ICONICS is an industrial automation provider. ICONICS software is used by many industries such as Automotive, Transportation, Building Control, Security, Food, Pharmaceutical, Machine Building, Oil, Gas, Petrochemical, Water and Wastewater, Renewable Energy and Manufacturing.

History
Founded in 1986, headquartered in Foxborough, Massachusetts near Boston, MA, the company has offices worldwide, including Australia, Canada, China, France, Germany, India, Middle East, Netherlands, Singapore and United Kingdom. ICONICS also has joint software development and sales offices in the Czech Republic and Italy. ICONICS is a Microsoft Gold Certified Partner whose products are tied closely to Microsoft operating systems. The company's first offerings were integrated with DOS, then evolved with the emergence of Microsoft Windows (including 3.1, NT, CE, 2000 and XP).

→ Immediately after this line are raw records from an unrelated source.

(** What writei does to the disk: the file of inode [inum] holds [n] bytes of
    [src] from [off] on, and is as long as needed. *)
Record written V inum x V' x' (off n : Z) (src : list Z) (L L' : list Z) : Prop := mkwritten {
  wr_file : file_ok V' inum x';
  wr_meta : meta_used sb V';
  wr_fields : x' = set_size (Z.max (di_size x) (off + n)) (set_addrs (di_addrs x') x);
  wr_byte : forall p, 0 <= p < max_bytes -> file_byte V' x' p =
    if decide (off <= p < off + n) then src !!! Z.to_nat (p - off) else file_byte V x p;
  wr_inodes : forall j, 0 <= j < sb_ninodes sb -> j <> inum -> dinode_at sb V' j = dinode_at sb V j;
  wr_others : forall m, data_block sb m -> used sb V m = true ->
    ~ owns V x m -> V' m = V m;
  wr_own : forall m, data_block sb m -> owns V' x' m -> ~ owns V x m -> used sb V m = false;
  wr_used : forall b, 0 <= b < sb_size sb -> used sb V b = true -> used sb V' b = true;
  wr_free : (nfree sb V <= nfree sb V' + 2 * nblk off n)%nat;
  wr_nodup : NoDup L';
  wr_log : (length L' <= length L + nblk off n + 3)%nat }.

Lemma fwrote_inodes V x V' x' lo hi f L L' k j :
  fwrote V x V' x' lo hi f L L' k -> 0 <= j < sb_ninodes sb -> dinode_at sb V' j = dinode_at sb V j.
Proof using HY.
  intros Hf Hj. unfold dinode_at. destruct (IBLOCK_ok G sb HY j Hj) as (_ & H1 & H2).
  pose proof (fw_wf _ _ _ _ _ _ _ _ _ _ Hf) as Hx.
  f_equal. apply (fw_frame _ _ _ _ _ _ _ _ _ _ Hf).
  - intros Hne E. apply H2. rewrite E. by apply Hx.
  - intros bn Hbn Hne E. apply H2. rewrite E. by apply Hx.
  - intros c Hc E. destruct (BBLOCK_ok G sb HY c Hc) as (_ & _ & _ & H). lia.
  - done.
Qed.

Lemma fwrote_others V x V' x' lo hi f L L' k m :
  fwrote V x V' x' lo hi f L L' k -> data_block sb m -> used sb V m = true -> ~ owns V x m -> V' m = V m.
Proof using HY.
  intros Hf Hm Hu Hno. pose proof (data_range G sb HY m Hm).
  assert (Hno' : ~ owns V' x' m) by (intros Ho; apply Hno; apply (fw_own _ _ _ _ _ _ _ _ _ _ Hf); done || lia).
  apply (fw_frame _ _ _ _ _ _ _ _ _ _ Hf).
  - intros _ E. apply Hno'. by right.
  - intros bn Hbn _ E. apply Hno'. left. by exists bn.
  - intros c Hc. by apply (data_not_bitmap G sb HY).
  - done.
Qed.

Lemma fwrote_new V x V' x' lo hi f L L' k m :
  fwrote V x V' x' lo hi f L L' k -> data_block sb m -> owns V' x' m -> ~ owns V x m -> used sb V m = false.
Proof using HY.
  intros Hf Hm Ho Hno. pose proof (data_range G sb HY m Hm). apply not_true_is_false. intros Hu. apply Hno. apply (fw_own _ _ _ _ _ _ _ _ _ _ Hf); done || lia.
Qed.

Lemma fwrote_log V x V' x' lo hi f L L' k b :
  fwrote V x V' x' lo hi f L L' k ->
  NoDup (log_add b L') /\ NoDup L' /\ (length L' <= length L + k + 2)%nat /\
  (length (log_add b L') <= length L + k + 3)%nat.
Proof using.
  intros Hf. destruct (fw_logs _ _ _ _ _ _ _ _ _ _ Hf) as (D & HD & Hl).
  pose proof (logs_length _ _ _ Hl) as Hll. cbn [length] in Hll. rewrite length_app in Hll.
  pose proof (length_ind_list x'). pose proof (length_log_add b L').
  destruct Hl as [Hnd _]. split_and!; try done; try lia.
  unfold log_add. case_decide; [done|]. apply NoDup_app. split_and!; [done| |apply NoDup_singleton].
  intros z Hz Hzb. apply list_elem_of_singleton in Hzb. by rewrite Hzb in Hz.
Qed.

(** The file did not grow: the inode is the one on disk. *)
Lemma written_inside V inum x V' x' off n src L L' :
  file_ok V inum x -> 0 <= inum < sb_ninodes sb -> 0 <= off -> 0 <= n -> off + n <= di_size x \/ n = 0 /\ off <= di_size x ->
  fwrote V x V' x' off (off + n) (fun p => src !!! Z.to_nat (p - off)) L L' (nblk off n) ->
  x' = x /\ written V inum x V' x off n src L L'.
Proof using HY.
  intros [K1 K2 K3 K4 K5] Hin Ho Hn Hsz Hf.
  assert (E : x' = x).
  { apply (fw_same _ _ _ _ _ _ _ _ _ _ Hf). intros p Hp. apply K2; [zdiv|]. zdiv. }
  split; [done|]. rewrite E in Hf. clear E. destruct (fwrote_log _ _ _ _ _ _ _ _ _ _ 0 Hf) as (_ & Hnd & Hl & _).
  split; try apply Hf; try done; try lia.
  - split; try done; [apply Hf| |].
    + intros bn Hb Hlt. rewrite (fw_addr _ _ _ _ _ _ _ _ _ _ Hf); [by apply K2| |by apply K2].
      unfold in_file. unfold max_bytes in *. lia.
    + by rewrite (fwrote_inodes _ _ _ _ _ _ _ _ _ _ _ Hf).
  - rewrite Z.max_l by lia. by destruct x.
  - intros j Hj _. by apply (fwrote_inodes _ _ _ _ _ _ _ _ _ _ _ Hf).
  - intros m. by apply (fwrote_others _ _ _ _ _ _ _ _ _ _ _ Hf).
  - intros m. by apply (fwrote_new _ _ _ _ _ _ _ _ _ _ _ Hf).
Qed.

(** The file grew: its new inode goes to disk. *)
Lemma written_grow V inum x V' x' off n src L L' :
  file_ok V inum x -> 0 <= inum < sb_ninodes sb -> 0 <= off <= di_size x -> di_size x < off + n <= max_bytes ->
  block_ok (V' (IBLOCK inum sb)) ->
  fwrote V x V' x' off (off + n) (fun p => src !!! Z.to_nat (p - off)) L L' (nblk off n) ->
  written V inum x (iupd_view sb V' inum (set_size (off + n) x')) (set_size (off + n) x') off n src L
    (log_add (IBLOCK inum sb) L').
Proof using HY.
  intros [K1 K2 K3 K4 K5] Hin Ho Hn HB Hf. set (y := set_size (off + n) x').
  pose proof (fw_fields _ _ _ _ _ _ _ _ _ _ Hf) as Ex.
  pose proof (wf_size _ _ (off + n) (fw_wf _ _ _ _ _ _ _ _ _ _ Hf)) as Hy.
  assert (Hyok : dinode_ok y).
  { pose proof (set_addrs_ok V' x x' K4 Ex ltac:(apply Hf)) as Hk. unfold y, dinode_ok in *. cbn.
    unfold max_bytes, MAXFILE, NDIRECT, NINDIRECT in *. split_and!; try apply Hk; lia. }
  destruct (fwrote_log _ _ _ _ _ _ _ _ _ _ (IBLOCK inum sb) Hf) as (Hnd & _ & _ & Hl).
  split; try done.
  - split; try done.
    + by apply iupd_wf.
    + intros bn Hb Hlt. cbn [di_size y set_size] in Hlt. rewrite iupd_addr by done.
      change (addr_of V' y bn) with (addr_of V' x' bn). destruct (decide (bn * 512 < di_size x)) as [Hlo|Hhi].
      * rewrite (fw_addr _ _ _ _ _ _ _ _ _ _ Hf); [by apply K2| |by apply K2].
        unfold in_file, max_bytes in *. lia.
      * rewrite <- (Z.div_mul bn 512) by lia. apply (fw_alloc _ _ _ _ _ _ _ _ _ _ Hf). lia.
    + cbn. lia.
    + rewrite (iupd_dinode G) by done. by rewrite decide_True.
  - apply iupd_meta; [done|apply Hf].
  - unfold y. rewrite Z.max_r by lia. rewrite Ex at 1. by destruct x.
  - intros p Hp. rewrite iupd_byte by done. change (file_byte V' y p) with (file_byte V' x' p).
    by apply (fw_byte _ _ _ _ _ _ _ _ _ _ Hf).
  - intros j Hj Hne. rewrite (iupd_dinode G), decide_False by done.
    by apply (fwrote_inodes _ _ _ _ _ _ _ _ _ _ _ Hf).
  - intros m Hm Hu H1. rewrite iupd_other by auto. by apply (fwrote_others _ _ _ _ _ _ _ _ _ _ _ Hf).
  - intros m Hm Ho'. apply (fwrote_new _ _ _ _ _ _ _ _ _ _ _ Hf); [done|]. destruct Ho' as [(bn & Hbn & E)|E]; [|by right]. left. exists bn. by rewrite iupd_addr in E.
  - intros b Hb Hu. rewrite iupd_used by done. by apply (fw_used _ _ _ _ _ _ _ _ _ _ Hf).
  - rewrite (nfree_ext _ V' (iupd_view sb V' inum y)); [apply Hf|]. intros b Hb. by apply iupd_used.
Qed.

In 2011, ICONICS signed a global partnership agreement with Mitsubishi Electric to develop integrated software for the Process Automation and Social Infrastructure global markets, with Mitsubishi Electric contributing a 19.9% equity investment in ICONICS.

ICONICS is a charter member of the OPC Foundation, an organization responsible for maintaining the standards for automation connectivity. Russ Agrusa, ICONICS founder, has been a member of the OPC Foundation Board of Directors since 2003.

Worldwide applications
ICONICS software is used by companies throughout the world including:

Transneft Russian Pipeline 
London Heathrow Terminal 5
Loudoun Water
The Pentagon
University of Virginia
Microsoft Redmond Campus

Other companies using ICONICS software for their industrial automation applications include the Rome Metro, Deutsche Bahn, Mohegan Sun Casino, The Federation Tower, Schiphol Airport, Phoenix Sky Harbor International Airport and Poste Italiane.